É claro que o ecossistema artificial (urbano, cultural e do trabalho) faz parte do entorno globalmente considerado. Seu tratamento doutrinário e sua proteção legislativa, contudo, devem ser feitos por outras disciplinas, ainda que, tal como o meio ambiente natural, tenha por objetivo a proteção da qualidade de vida.

Isso porque, repitamos, existe uma diferença ontológica entre eles, que se espraia no aspecto teleológico de sua proteção. No meio ambiente natural, a tutela é ecocêntrica: visa atender à proteção de todas as formas de vida. Já o meio ambiente artificial é precipuamente antropocêntrico: sua preocupação principal é com a qualidade de vida da população humana.

Por tudo isso, pensamos que os recursos ambientais se referem aos recursos naturais. Os bens culturais (representativos da valoração humana), por exemplo, embora indisponíveis e igualmente difusos, seriam tutelados por disciplina específica.
[…]

Importante consignar, porém, que a jurisprudência dos Tribunais Superiores tem adotado, na maior parte das vezes, conceito mais largo em relação ao meio ambiente, nele incluindo o que chamamos de ecossistema artificial. Vejamos os seguintes trechos de arestos paradigmas provenientes do Supremo Tribunal Federal e do Superior Tribunal de Justiça:

“A incolumidade do meio ambiente não pode ser comprometida por interesses empresariais nem ficar dependente de motivações de índole meramente econômica, ainda mais se se tiver presente que a atividade econômica, considerada a disciplina constitucional que a rege, está subordinada, dentre outros princípios gerais, àquele que privilegia a “defesa do meio ambiente” (CF, art. 170, VI), que traduz conceito amplo e abrangente das noções de meio ambiente natural, de meio ambiente cultural, de meio ambiente artificial (espaço urbano) e de meio ambiente laboral” (STF, Tribunal Pleno, ADI 3.540 MC/DF, rel. Min. Celso de Mello, DJ 3-2-2006).
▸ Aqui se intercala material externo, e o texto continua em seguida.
#[local] Instance same_printer_equiv : Equivalence same_printer.
Proof. split; [done| |]; unfold same_printer; [intros ???|intros ?????]; naive_solver congruence. Qed.

Section Rules.
Context (I : actf_printer CD -> Prop).

Lemma prints_ret {A} (a : A) : prints I (mret a) a [].
Proof. intros [q s] Hq. exists q. cbn. by rewrite app_nil_r. Qed.

Lemma prints_put s : prints I (put s) tt s.
Proof. intros [q s0] Hq. exists q. done. Qed.

Lemma prints_sep (b : bool) s : prints I (if b then mret tt else put s) tt (if b then [] else s).
Proof. destruct b; [apply prints_ret|apply prints_put]. Qed.

Lemma prints_put_opt o s : o = Some s -> prints I (put_opt o) tt s.
Proof. intros ->. apply prints_put. Qed.

Lemma prints_bind {A B} (m : P A) (k : A -> P B) a b t1 t2 t :
  prints I m a t1 -> prints I (k a) b t2 -> t = t1 ++ t2 -> prints I (m ≫= k) b t.
Proof.
  intros Hm Hk -> p Hp. destruct (Hm p Hp) as (q1 & R1 & S1 & C1).
  destruct (Hk (mk_pst q1 (out p ++ t1)) C1) as (q2 & R2 & S2 & C2). exists q2.
  rewrite (st_bind_ok _ _ _ _ _ R1), R2. cbn. rewrite <- app_assoc. split_and!; try done.
  cbn in S2. by transitivity q1.
Qed.

Lemma prints_seq {A B} (m : P A) (k : P B) a b t1 t2 t :
  prints I m a t1 -> prints I k b t2 -> t = t1 ++ t2 -> prints I (m ;; k) b t.
Proof. intros Hm Hk. by apply (prints_bind m (fun _ => k) a b). Qed.

(** Loops. *)
Lemma prints_for body ts : forall i,
  (forall j t, ts !! j = Some t -> prints I (body (i + Z.of_nat j)) tt t) ->
  prints I (for_loop (length ts) i body) tt (concat ts).
Proof.
  induction ts as [|t ts IH]; intros i Hb; cbn [length for_loop concat]; [apply prints_ret|].
  eapply prints_seq; [|apply IH|done].
  - specialize (Hb 0%nat t eq_refl). by rewrite Z.add_0_r in Hb.
  - intros j t' Hj. replace (i + 1 + Z.of_nat j) with (i + Z.of_nat (S j)) by lia. by apply Hb.
Qed.
End Rules.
“AMBIENTAL E PROCESSUAL CIVIL. PRESERVAÇÃO ARQUITETÔNICA DO PARQUE LAGE (RJ). ASSOCIAÇÃO DE MORADORES. LEGITIMIDADE ATIVA. PERTINÊNCIA TEMÁTICA CARACTERIZADA. CONCEITO LEGAL DE ‘MEIO AMBIENTE’ QUE ABRANGE IDEAIS DE ESTÉTICA E PAISAGISMO (ARTS. 225, CAPUT, DA CR/88 E 3º, INC. III, ALÍNEAS ‘A’ E ‘D’ DA LEI N. 6.938/81). (…)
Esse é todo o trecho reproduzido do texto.